Un libro es una contemplación: agua en el fondo, agua inevitable que al asomarnos a él, nos pone frente a nuestro propio reflejo.
Los Fantasmas de Douglas, de Virginia Hernández, es un libro de cuentos pero también puede ser una obra en once actos que después de la tercera llamada nos coloca frente a frente con esa atmósfera que recubre al proceso migratorio y que va desde la nostalgia, el destierro, la ilusión, los sueños, la indolencia, el espejismo, la muerte.
Es el contar, a través de historias duras, la intentona, siempre inclemente, casi nunca con final feliz, de esas criaturas que han liado sus bártulos allá en la tierra del nacimiento y del sentimiento, con la sola idea de llegar a la frontera, moverse en la frontera, pasar por la frontera, parapetarse en algún lugar de la frontera o cruzar hacia el otro lado por la frontera.

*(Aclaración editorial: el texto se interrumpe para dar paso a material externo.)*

Module Property.
Import BuffReader BuffWriter.

Inductive t : Type :=
| PayloadFormat (u : Z)
| MessageExpiryInterval (u : Z)
| ContentType (u : EncodedString.t)
| ResponseTopic (u : EncodedString.t)
| CorrelationData (u : BinaryData.t)
| SubscriptionIdentifier (u : Z)
| SessionExpiryInterval (u : Z)
| AssignedClientIdentifier (u : EncodedString.t)
| ServerKeepAlive (u : Z)
| AuthenticationMethod (u : EncodedString.t)
| AuthenticationData (u : BinaryData.t)
| RequestProblemInformation (u : Z)
| WillDelayInterval (u : Z)
| RequestResponseInformation (u : Z)
| ResponseInformation (u : EncodedString.t)
| ServerReference (u : EncodedString.t)
| ReasonString (u : EncodedString.t)
| ReceiveMaximum (u : Z)
| TopicAliasMaximum (u : Z)
| TopicAlias (u : Z)
| MaximumQoS (u : Z)
| RetainAvailable (u : Z)
| UserProperty (u : StringPair.t)
| MaximumPacketSize (u : Z)
| WildcardSubscriptionAvailable (u : Z)
| SubscriptionIdentifierAvailable (u : Z)
| SharedSubscriptionAvailable (u : Z)
| Reserved.

Definition connect_property (p : t) : bool :=
  match p with
  | SessionExpiryInterval _ | ReceiveMaximum _ | MaximumPacketSize _
  | TopicAliasMaximum _ | RequestResponseInformation _
  | RequestProblemInformation _ | UserProperty _ | AuthenticationMethod _
  | AuthenticationData _ => true
  | _ => false
  end.

Definition connack_property (p : t) : bool :=
  match p with
  | SessionExpiryInterval _ | ReceiveMaximum _ | MaximumQoS _
  | MaximumPacketSize _ | AssignedClientIdentifier _ | TopicAliasMaximum _
  | ReasonString _ | UserProperty _ | WildcardSubscriptionAvailable _
  | SubscriptionIdentifierAvailable _ | SharedSubscriptionAvailable _
  | ServerKeepAlive _ | ResponseInformation _ | ServerReference _
  | AuthenticationMethod _ | AuthenticationData _ => true
  | _ => false
  end.

Definition publish_property (p : t) : bool :=
  match p with
  | PayloadFormat _ | MessageExpiryInterval _ | TopicAlias _
  | ResponseTopic _ | CorrelationData _ | UserProperty _
  | SubscriptionIdentifier _ | ContentType _ => true
  | _ => false
  end.

Definition puback_property (p : t) : bool :=
  match p with
  | ReasonString _ | UserProperty _ => true
  | _ => false
  end.

Definition pubrec_property (p : t) : bool :=
  match p with
  | ReasonString _ | UserProperty _ => true
  | _ => false
  end.

Definition pubrel_property (p : t) : bool :=
  match p with
  | ReasonString _ | UserProperty _ => true
  | _ => false
  end.

Definition pubcomp_property (p : t) : bool :=
  match p with
  | ReasonString _ | UserProperty _ => true
  | _ => false
  end.

Definition subscribe_property (p : t) : bool :=
  match p with
  | SubscriptionIdentifier _ | UserProperty _ => true
  | _ => false
  end.

Definition suback_property (p : t) : bool :=
  match p with
  | ReasonString _ | UserProperty _ => true
  | _ => false
  end.

Definition unsubscribe_property (p : t) : bool :=
  match p with
  | UserProperty _ => true
  | _ => false
  end.

Definition unsuback_property (p : t) : bool :=
  match p with
  | ReasonString _ | UserProperty _ => true
  | _ => false
  end.

Definition pingreq_property (p : t) : bool := false.

Definition pingresp_property (p : t) : bool := false.

Definition disconnect_property (p : t) : bool :=
  match p with
  | SessionExpiryInterval _ | ReasonString _ | UserProperty _
  | ServerReference _ => true
  | _ => false
  end.

Definition auth_property (p : t) : bool :=
  match p with
  | AuthenticationMethod _ | AuthenticationData _ | ReasonString _
  | UserProperty _ => true
  | _ => false
  end.

Definition encoded_len `{Profile} {E} (p : t) : outcome E Z :=
  match p with
  | PayloadFormat _ => Ok 1
  | MessageExpiryInterval _ => Ok 4
  | ContentType u => EncodedString.encoded_len u
  | ResponseTopic u => EncodedString.encoded_len u
  | CorrelationData u => BinaryData.encoded_len u
  | SubscriptionIdentifier u =>
      v ← unwrap_res (VariableByteIntegerEncoder.encode u);
      n ← VariableByteIntegerEncoder.len v;
      Ok (wrap 16 n)
  | SessionExpiryInterval _ => Ok 4
  | AssignedClientIdentifier u => EncodedString.encoded_len u
  | ServerKeepAlive _ => Ok 2
  | AuthenticationMethod u => EncodedString.encoded_len u
  | AuthenticationData u => BinaryData.encoded_len u
  | RequestProblemInformation _ => Ok 1
  | WillDelayInterval _ => Ok 4
  | RequestResponseInformation _ => Ok 1
  | ResponseInformation u => EncodedString.encoded_len u
  | ServerReference u => EncodedString.encoded_len u
  | ReasonString u => EncodedString.encoded_len u
  | ReceiveMaximum _ => Ok 2
  | TopicAliasMaximum _ => Ok 2
  | TopicAlias _ => Ok 2
  | MaximumQoS _ => Ok 1
  | RetainAvailable _ => Ok 1
  | UserProperty u => StringPair.encoded_len u
  | MaximumPacketSize _ => Ok 4
  | WildcardSubscriptionAvailable _ => Ok 1
  | SubscriptionIdentifierAvailable _ => Ok 1
  | SharedSubscriptionAvailable _ => Ok 1
  | _ => Ok 0
  end.

Definition encode (p : t) : W unit :=
  match p with
  | PayloadFormat u => write_u8 u
  | MessageExpiryInterval u => write_u32 u
  | ContentType u => write_string_ref u
  | ResponseTopic u => write_string_ref u
  | CorrelationData u => write_binary_ref u
  | SubscriptionIdentifier u => write_variable_byte_int u
  | SessionExpiryInterval u => write_u32 u
  | AssignedClientIdentifier u => write_string_ref u
  | ServerKeepAlive u => write_u16 u
  | AuthenticationMethod u => write_string_ref u
  | AuthenticationData u => write_binary_ref u
  | RequestProblemInformation u => write_u8 u
  | WillDelayInterval u => write_u32 u
  | RequestResponseInformation u => write_u8 u
  | ResponseInformation u => write_string_ref u
  | ServerReference u => write_string_ref u
  | ReasonString u => write_string_ref u
  | ReceiveMaximum u => write_u16 u
  | TopicAliasMaximum u => write_u16 u
  | TopicAlias u => write_u16 u
  | MaximumQoS u => write_u8 u
  | RetainAvailable u => write_u8 u
  | UserProperty u => write_string_pair_ref u
  | MaximumPacketSize u => write_u32 u
  | WildcardSubscriptionAvailable u => write_u8 u
  | SubscriptionIdentifierAvailable u => write_u8 u
  | SharedSubscriptionAvailable u => write_u8 u
  | _ => throw PropertyNotFound
  end.

Definition decode `{Profile} : R t :=
  property_identifier ← read_u8;
  match property_identifier with
  | 0x01 => u ← read_u8; mret (PayloadFormat u)
  | 0x02 => u ← read_u32; mret (MessageExpiryInterval u)
  | 0x03 => u ← read_string; mret (ContentType u)
  | 0x08 => u ← read_string; mret (ResponseTopic u)
  | 0x09 => u ← read_binary; mret (CorrelationData u)
  | 0x0B => u ← read_variable_byte_int; mret (SubscriptionIdentifier u)
  | 0x11 => u ← read_u32; mret (SessionExpiryInterval u)
  | 0x12 => u ← read_string; mret (AssignedClientIdentifier u)
  | 0x13 => u ← read_u16; mret (ServerKeepAlive u)
  | 0x15 => u ← read_string; mret (AuthenticationMethod u)
  | 0x16 => u ← read_binary; mret (AuthenticationData u)
  | 0x17 => u ← read_u8; mret (RequestProblemInformation u)
  | 0x18 => u ← read_u32; mret (WillDelayInterval u)
  | 0x19 => u ← read_u8; mret (RequestResponseInformation u)
  | 0x1A => u ← read_string; mret (ResponseInformation u)
  | 0x1C => u ← read_string; mret (ServerReference u)
  | 0x1F => u ← read_string; mret (ReasonString u)
  | 0x21 => u ← read_u16; mret (ReceiveMaximum u)
  | 0x22 => u ← read_u16; mret (TopicAliasMaximum u)
  | 0x23 => u ← read_u16; mret (TopicAlias u)
  | 0x24 => u ← read_u8; mret (MaximumQoS u)
  | 0x25 => u ← read_u8; mret (RetainAvailable u)
  | 0x26 => u ← read_string_pair; mret (UserProperty u)
  | 0x27 => u ← read_u32; mret (MaximumPacketSize u)
  | 0x28 => u ← read_u8; mret (WildcardSubscriptionAvailable u)
  | 0x29 => u ← read_u8; mret (SubscriptionIdentifierAvailable u)
  | 0x2A => u ← read_u8; mret (SharedSubscriptionAvailable u)
  | _ => throw IdNotFound
  end.

(** [u8::from(&property)] *)
Definition id (p : t) : Z :=
  match p with
  | PayloadFormat _ => 0x01
  | MessageExpiryInterval _ => 0x02
  | ContentType _ => 0x03
  | ResponseTopic _ => 0x08
  | CorrelationData _ => 0x09
  | SubscriptionIdentifier _ => 0x0B
  | SessionExpiryInterval _ => 0x11
  | AssignedClientIdentifier _ => 0x12
  | ServerKeepAlive _ => 0x13
  | AuthenticationMethod _ => 0x15
  | AuthenticationData _ => 0x16
  | RequestProblemInformation _ => 0x17
  | WillDelayInterval _ => 0x18
  | RequestResponseInformation _ => 0x19
  | ResponseInformation _ => 0x1A
  | ServerReference _ => 0x1C
  | ReasonString _ => 0x1F
  | ReceiveMaximum _ => 0x21
  | TopicAliasMaximum _ => 0x22
  | TopicAlias _ => 0x23
  | MaximumQoS _ => 0x24
  | RetainAvailable _ => 0x25
  | UserProperty _ => 0x26
  | MaximumPacketSize _ => 0x27
  | WildcardSubscriptionAvailable _ => 0x28
  | SubscriptionIdentifierAvailable _ => 0x29
  | SharedSubscriptionAvailable _ => 0x2A
  | _ => 0x00
  end.

(** [Property::from(u8)] *)
Definition from_u8 (orig : Z) : t := Reserved.

(** ** Specification *)

Definition wf (p : t) : Prop :=
  match p with
  | PayloadFormat u | RequestProblemInformation u
  | RequestResponseInformation u | MaximumQoS u | RetainAvailable u
  | WildcardSubscriptionAvailable u | SubscriptionIdentifierAvailable u
  | SharedSubscriptionAvailable u => byte_ok u
  | MessageExpiryInterval u | SessionExpiryInterval u
  | WillDelayInterval u | MaximumPacketSize u => 0 <= u < 2 ^ 32
  | ContentType u | ResponseTopic u | AssignedClientIdentifier u
  | AuthenticationMethod u | ResponseInformation u | ServerReference u
  | ReasonString u => EncodedString.wf u
  | CorrelationData u | AuthenticationData u => BinaryData.wf u
  | SubscriptionIdentifier u => vbi_ok u
  | ServerKeepAlive u | ReceiveMaximum u | TopicAliasMaximum u
  | TopicAlias u => 0 <= u < 2 ^ 16
  | UserProperty u => StringPair.wf u
  | Reserved => False
  end.

(** The value as it goes on the wire, and the whole property. *)
Definition payload (p : t) : list Z :=
  match p with
  | PayloadFormat u | RequestProblemInformation u
  | RequestResponseInformation u | MaximumQoS u | RetainAvailable u
  | WildcardSubscriptionAvailable u | SubscriptionIdentifierAvailable u
  | SharedSubscriptionAvailable u => [u]
  | MessageExpiryInterval u | SessionExpiryInterval u
  | WillDelayInterval u | MaximumPacketSize u => be_bytes 4 u
  | ContentType u | ResponseTopic u | AssignedClientIdentifier u
  | AuthenticationMethod u | ResponseInformation u | ServerReference u
  | ReasonString u => EncodedString.bytes u
  | CorrelationData u | AuthenticationData u => BinaryData.bytes u
  | SubscriptionIdentifier u => vbi_bytes u
  | ServerKeepAlive u | ReceiveMaximum u | TopicAliasMaximum u
  | TopicAlias u => be_bytes 2 u
  | UserProperty u => StringPair.bytes u
  | Reserved => []
  end.

Definition bytes (p : t) : list Z := id p :: payload p.

Definition binary (p : t) : bool :=
  match p with CorrelationData _ | AuthenticationData _ => true | _ => false end.

Definition list_bytes (ps : list t) : list Z := concat (map bytes ps).
End Property.

(** The property writers of [BuffWriter]. *)
Definition write_property (property : Property.t) : W unit :=
  BuffWriter.write_u8 (Property.id property) ;;;
  Property.encode property.

Fixpoint write_properties (properties : list Property.t) : W unit :=
  match properties with
  | [] => mret tt
  | prop :: properties => write_property prop ;;; write_properties properties
  end.
Import Property.

(** ** Encoding *)

Lemma encode_writes p : wf p -> writes (encode p) (payload p).
Proof. destruct p; cbn [wf encode payload]; intros Hp; try done; auto with writes. Qed.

Sí, la frontera: esa que ha de verse, en efecto, como la colindancia que divide a la adversidad mexicana del porvenir norteamericano, pero, sobre todo, como la última apuesta y la última esperanza de algunos para encontrar el sosiego económico perdido en su propio país. Irse, esperar, estacionarse, pernoctar, regresar o quedarse: en esta baraja de opciones esta la disyuntiva que se guarda a veces indefinidamente en la maleta repleta de quimeras que pesa en sus alforjas. Otros, no se si los mas, que también buscaban esto, lo único que encuentran es la muerte.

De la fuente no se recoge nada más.